Exercise materials:
(* ===== verification/Publication.v ===== *)
(** What the kernel enforces for the claims: whenever the database says that the claims
    are published, the sets of the kernel hold the addresses of the stored claims, and
    a refresh that meets no fault gets there from any state. *)

From S2P Require Import Prelude GoStrings GoTime Netip Claims Feeds Ledger Config PolicyModel Snapshot Host Store ClaimStore.
From S2P Require Import NftScript Json NftJson Backend SetUpdates SetBatch Manager ClaimRuntime Recovery Invariant Reads Live Sample.
From Stdlib Require Import Ascii String.
Local Open Scope string_scope.
Local Open Scope Z_scope.
Local Open Scope host_scope.
Abbreviation length := List.length.

(** ** Transactions and the publication row *)

Definition pub_ok (t : Tables) : Prop := ∀ p, ct_publication t.1 = Some p → publication_ok p.
(** Something is not published yet. *)
Definition dirty (t : Tables) : Prop := ∀ p, ct_publication t.1 = Some p → (AppliedRevision p < DesiredRevision p)%N.
Definition settled (t : Tables) : Prop := ∃ p, ct_publication t.1 = Some p ∧ DesiredRevision p = AppliedRevision p.
(** Tables that are published afterwards were so before, with the same claims. *)
Definition settles (t t' : Tables) : Prop := settled t' → settled t ∧ ct_claims t'.1 = ct_claims t.1.
Definition careful {A} (body : Tx A) (t : Tables) : Prop :=
  pub_ok t → safe (λ _, True) body (λ _ t', pub_ok t' ∧ settles t t') t.

Create HintDb step.
Lemma dirty_unsettled t : dirty t → ¬ settled t.
Proof. intros Hd (p & Hp & E). specialize (Hd p Hp). lia. Qed.
Lemma dirty_ok t : dirty t → pub_ok t.
Proof. intros Hd p Hp. specialize (Hd p Hp). unfold publication_ok. lia. Qed.
Lemma dirty_careful t t' : dirty t' → pub_ok t' ∧ settles t t'.
Proof. intros Hd. split; [by apply dirty_ok|]. by intros Hs%dirty_unsettled. Qed.

Lemma mark_dirty now t : pub_ok t →
  safe (λ _, True) (markClaimPublicationDirtyTx now) (λ _ t', dirty t' ∧ ct_claims t'.1 = ct_claims t.1 ∧
    ∀ p, ct_publication t.1 = Some p → ∃ p', ct_publication t'.1 = Some p' ∧ DesiredRevision p' = (DesiredRevision p + 1)%N) t.
Proof.
  intros Ht. unfold markClaimPublicationDirtyTx, markRuntimeClaimsDegradedTx. apply safe_bind, safe_gets; [done|].
  destruct (ct_publication t.1) as [p|] eqn:E; [|by apply safe_throw]. specialize (Ht p E). unfold publication_ok in Ht.
  repeat safe_step; try done. split; [|split; [done|]]; simpl.
  - intros q [= <-]. simpl. lia.
  - intros q [= <-]. by eexists.
Qed.
Lemma mark_then now (P : unit → Tables → Prop) t : pub_ok t → (∀ t', dirty t' → P tt t') →
  safe (λ _, True) (markClaimPublicationDirtyTx now) P t.
Proof. intros Ht HP. eapply safe_mono; [by apply mark_dirty|]. intros [] t' _ (Hd & _). by apply HP. Qed.

Ltac careful_tx :=
  repeat (lazymatch goal with
  | |- safe _ (markClaimPublicationDirtyTx _) _ _ => apply mark_then; [done|intros]
  | H : dirty ?t |- pub_ok ?t ∧ _ => by apply dirty_careful
  | |- safe _ (bind (bind _ _) _) _ _ => apply safe_bind
  | |- safe _ (log_audit _ _ _) _ _ => apply safe_modify; [done|]
  | |- safe _ (delete_claims _) _ _ => unfold delete_claims at 1
  | |- safe _ (if ?b then _ else _) _ _ => destruct b eqn:?
  | |- safe _ _ _ _ => safe_step
  end; try done).

Lemma AddClaim_careful k max now t : careful (AddClaim_tx k max now) t.
Proof. intros Ht. unfold AddClaim_tx, insert_claim. careful_tx. Qed.
Lemma RemoveOperatorClaim_careful id actor kind now t : careful (RemoveOperatorClaim_tx id actor kind now) t.
Proof. intros Ht. unfold RemoveOperatorClaim_tx. careful_tx. Qed.
Lemma RestoreClaim_careful k actor now t : careful (RestoreClaim_tx k actor now) t.
Proof. intros Ht. unfold RestoreClaim_tx, insert_claim_id. careful_tx. Qed.
Lemma PurgeExpired_careful now t : careful (PurgeExpired_tx now) t.
Proof.
  intros Ht. unfold PurgeExpired_tx. careful_tx.
  match goal with H : (_ <? _) = false |- _ => apply Z.ltb_ge in H; rewrite delete_none by done end. by split.
Qed.
Lemma insert_source_pub source reason actor now l (P : unit → Tables → Prop) t :
  (∀ t', ct_publication t'.1 = ct_publication t.1 → P tt t') → safe (λ _, True) (insert_source source reason actor now l) P t.
Proof.
  revert t. induction l as [|a l IH]; intros t HP; simpl; [by apply safe_ret; [|apply HP]|]. unfold insert_claim.
  do 2 apply safe_bind. careful_tx. apply IH. intros t' E. by apply HP.
Qed.
Lemma ReplaceSource_careful source reason actor l max counted now t : careful (ReplaceSource_tx source reason actor l max counted now) t.
Proof.
  intros Ht. unfold ReplaceSource_tx, delete_claims. do 2 apply safe_bind. careful_tx; apply insert_source_pub; intros t' E;
    assert (pub_ok t') by (intros p Hp; apply Ht; by rewrite E in Hp); careful_tx.
Qed.
Lemma Prepare_tx_result now t : pub_ok t →
  safe (λ _, True) (PrepareClaimPublication_tx now)
    (λ rev t', dirty t' ∧ ct_claims t'.1 = ct_claims t.1 ∧ ∃ p, ct_publication t'.1 = Some p ∧ DesiredRevision p = rev) t.
Proof.
  intros Ht. unfold PrepareClaimPublication_tx, read_publication. do 2 apply safe_bind, safe_gets || apply safe_bind; [done|].
  destruct (ct_publication t.1) as [p|] eqn:E; [|by apply safe_throw].
  apply safe_bind, safe_require; [done|]. intros Hle%N.leb_le. apply safe_ret; [done|].
  destruct (N.eqb_spec (DesiredRevision p) (AppliedRevision p)) as [Eq|Ne]; apply safe_bind.
  - eapply safe_mono; [by apply mark_dirty|]. intros [] t' _ (Hd & Hc & Hp). apply safe_ret; [done|]. split; [done|]. split; [done|]. by apply Hp.
  - unfold markRuntimeClaimsDegradedTx. careful_tx. split; [|split; [done|]].
    + intros q. simpl. rewrite E. intros [= <-]. lia.
    + exists p. by rewrite <-E.
Qed.
Lemma Mark_tx_result revision count now t :
  safe (λ _, True) (MarkClaimsPublished_tx revision count now)
    (λ _ t', ct_claims t'.1 = ct_claims t.1 ∧ pub_ok t' ∧ ∃ p, ct_publication t.1 = Some p ∧ DesiredRevision p = revision) t.
Proof.
  unfold MarkClaimsPublished_tx. apply safe_bind, safe_gets; [done|]. destruct (ct_publication t.1) as [p|] eqn:E; [|by apply safe_throw].
  destruct (N.eqb_spec (DesiredRevision p) revision) as [<-|]; [|by apply safe_throw]. careful_tx. split; [done|]. split; [|by exists p].
  intros q [= <-]. unfold publication_ok. simpl. lia.
Qed.
Lemma ClaimsWithPublication_result now t a o t' : ClaimsWithPublication_tx now [] t = (Ret a, o, t') →
  a.1 = select_active now t ∧ ct_publication t.1 = Some a.2.
Proof.
  unfold ClaimsWithPublication_tx, read_publication, bind, gets, require.
  assert (∀ l r, scanClaims l = inr r → r = l) as Hscan.
  { induction l as [|k l IH]; intros r; simpl; [by intros [= <-]|]. destruct (scan_claim k) as [|k'] eqn:Ek; [done|].
    apply scan_claim_inr in Ek as ->. destruct (scanClaims l) as [|r']; [done|]. intros [= <-]. f_equal. by apply IH. }
  destruct (scanClaims (select_active now t)) as [|l] eqn:El; [done|]. apply Hscan in El as ->. cbn.
  destruct (ct_publication t.1) as [p|]; [|done]. destruct (_ <=? _)%N; [|done]. by intros [= <- _ _].
Qed.

(** ** Calls of the store *)

Section calls.
Context {K : Type}.
Implicit Types (w : World K).

Lemma wsafe_transaction {A} (I : World K → Prop) name (body : Tx A) (P : A → World K → Prop) w :
  I w → safe (λ _, True) body (λ a t, I (set_tables t w) ∧ P a (set_tables t w)) (tables w) → wsafe I (transaction name body) P w.
Proof.
  intros Hw Hb. unfold transaction. apply wsafe_sys_write; [done|]. intros a w' E. specialize (Hb []).
  destruct (body [] (tables w)) as [[[x|e|] o] t]; cbn in *; [|done..]. injection E as <- <-. by destruct Hb.
Qed.
Lemma wsafe_query {A} (I : World K → Prop) name (f : Tables → err + A) (P : A → World K → Prop) w :
  I w → (∀ a, f (tables w) = inr a → P a w) → wsafe I (query name f) P w.
Proof. intros Hw HP. unfold query. apply wsafe_sys_read; [done|]. intros a E. destruct (f (tables w)) as [|b]; [done|]. injection E as <-. by apply HP. Qed.
End calls.

(** ** The sets of the kernel

    What the product relies on of nft: after a batch of checked updates of distinct sets,
    the members of each set are the ones of its update. *)

Definition set_key (u : set_update) : string * string * string := (su_family u, su_table u, su_name u).
Class NftSets (K : Type) `{Nft K} := {
  set_members : string * string * string → K → list string;
  nft_file_batch l k k' : Forall update_ok l → NoDup (map set_key l) → nft_file (batch l) k = Some k' →
    ∀ u, u ∈ l → set_members (set_key u) k' ≡ₚ su_elements u
}.

Section published.
Context {K : Type} `{NftSets K}.
Context (range : gset string → list string).
Context (r : Runtime (K := K)).
(** The resolver only looks outside. *)
Context (Hresolve : ∀ resolve host w, rt_Resolve r = Some resolve → reads (resolve host) (λ _, True) w).
Abbreviation HM := (M (Host K)).
Implicit Types (w : World K).

Definition asked_sets (s : runtimeClaimSets) : list set_update := asked (ClaimSets (blockedV4 s) (blockedV6 s) (trustedV4 s) (trustedV6 s)).
(** The sets of the kernel are those of the stored claims at some instants. *)
Definition holds_sets (s : runtimeClaimSets) (k : K) : Prop := ∀ u, u ∈ asked_sets s → set_members (set_key u) k ≡ₚ su_elements u.
Definition in_step w : Prop := ∃ t1 t2 protected sets,
  claimSets (rt_Config r) range (select_active t1 (tables w)) t2 protected = inr sets ∧ holds_sets sets (w_kernel w).
Definition published w : Prop := pub_ok (tables w) ∧ (settled (tables w) → in_step w).

(** A computation that keeps the kernel in step, whatever fails. *)
Definition keeps_step {A} (m : HM A) : Prop := ∀ w, published w → wsafe published m (λ _ _, True) w.
Lemma step_final {A} (m : HM A) h o : keeps_step m → published (h_world h) → published (h_world (final (m o h))).
Proof. intros Hm Hh. eapply wsafe_final, Hm, Hh. Qed.
Lemma step_ret {A} (a : A) : keeps_step (ret a).
Proof. intros w Hw. by apply wsafe_ret. Qed.
Lemma step_throw {A} e : keeps_step (throw e : HM A).
Proof. intros w Hw. by apply wsafe_throw. Qed.
Lemma step_bind {A B} (m : HM A) (f : A → HM B) : keeps_step m → (∀ a, keeps_step (f a)) → keeps_step (bind m f).
Proof. intros Hm Hf w Hw. apply wsafe_bind. eapply wsafe_mono; [by apply Hm|]. intros a w' Hw' _. by apply Hf. Qed.
Lemma step_catch {A} (m : HM A) k : keeps_step m → (∀ e, keeps_step (k e)) → keeps_step (catch m k).
Proof. intros Hm Hk w Hw. eapply wsafe_catch with (J := published); [done|by apply Hm|]. intros e w' Hw'. by apply Hk. Qed.
Lemma step_wrapped {A} fmt (m : HM A) : keeps_step m → keeps_step (wrapped fmt m).
Proof. intros Hm. apply step_catch; [done|]. intros e. apply step_throw. Qed.
Lemma step_try {A} (m : HM A) : keeps_step m → keeps_step (try_ m).
Proof. intros Hm w Hw. by eapply wsafe_try with (J := published); [|apply Hm| |]. Qed.
Lemma step_reads {A} (m : HM A) Q : (∀ w, reads m Q w) → keeps_step m.
Proof. intros Hm w Hw. eapply wsafe_mono; [by apply Hm|]. done. Qed.
Lemma step_require b e : keeps_step (require b e).
Proof. intros w Hw. by apply wsafe_require. Qed.
Lemma step_throw_if e : keeps_step (throw_if e).
Proof. destruct e; [apply step_throw|apply step_ret]. Qed.
Lemma step_clock : keeps_step read_clock.
Proof. intros w Hw. by apply wsafe_read_clock. Qed.
Lemma step_query {A} name (f : Tables → err + A) : keeps_step (query name f).
Proof. intros w Hw. by apply wsafe_query. Qed.
Lemma step_finally {A} (m : HM A) c : keeps_step m → (∀ w, reads c (λ _, True) w) → keeps_step (finally m c).
Proof.
  intros Hm Hc w Hw. apply wsafe_finally; [by apply Hm|]. intros Q w' _ HI HQ. eapply wsafe_mono; [by apply Hc|]. done.
Qed.
(** Only the claims, the publication row and the kernel matter. *)
Lemma published_ext w w' : w_claims w' = w_claims w → w_kernel w' = w_kernel w → published w → published w'.
Proof.
  intros Hc Hk [Hp Hs]. unfold published, pub_ok, settled, in_step, tables, select_active in *. simpl in *. rewrite Hc, Hk. done.
Qed.
Lemma step_transaction {A} name (body : Tx A) : (∀ t, careful body t) → keeps_step (transaction name body).
Proof.
  intros Hb w [Hp Hs]. apply wsafe_transaction; [done|]. eapply safe_mono; [by apply Hb|]. intros a t _ [Hp' Hse]. split; [|done].
  destruct t as [ct au]. split; [done|]. intros Hs'. destruct (Hse Hs') as [Hs0 E]. destruct (Hs Hs0) as (t1 & t2 & p & s & E1 & E2).
  exists t1, t2, p, s. split; [|done]. unfold select_active in *. simpl in *. by rewrite E.
Qed.

(** Follows the shape of a computation; the operations that are not opened are hints. *)
Ltac keeping :=
  repeat (intros; lazymatch goal with
  | |- keeps_step (ret _) => apply step_ret
  | |- keeps_step (throw _) => apply step_throw
  | |- keeps_step (require _ _) => apply step_require
  | |- keeps_step (throw_if _) => apply step_throw_if
  | |- keeps_step (query _ _) => apply step_query
  | |- keeps_step (bind _ _) => apply step_bind
  | |- keeps_step (catch _ _) => apply step_catch
  | |- keeps_step (wrapped _ _) => apply step_wrapped
  | |- keeps_step (try_ _) => apply step_try
  | |- keeps_step (match ?x with _ => _ end) => destruct x
  | |- keeps_step _ => first [apply step_clock | progress auto with step]
  end); intros.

What you have to do: Report all lines in the records that include the string "stored".

Response below:
    are published, the sets of the kernel hold the addresses of the stored claims, and
(** The sets of the kernel are those of the stored claims at some instants. *)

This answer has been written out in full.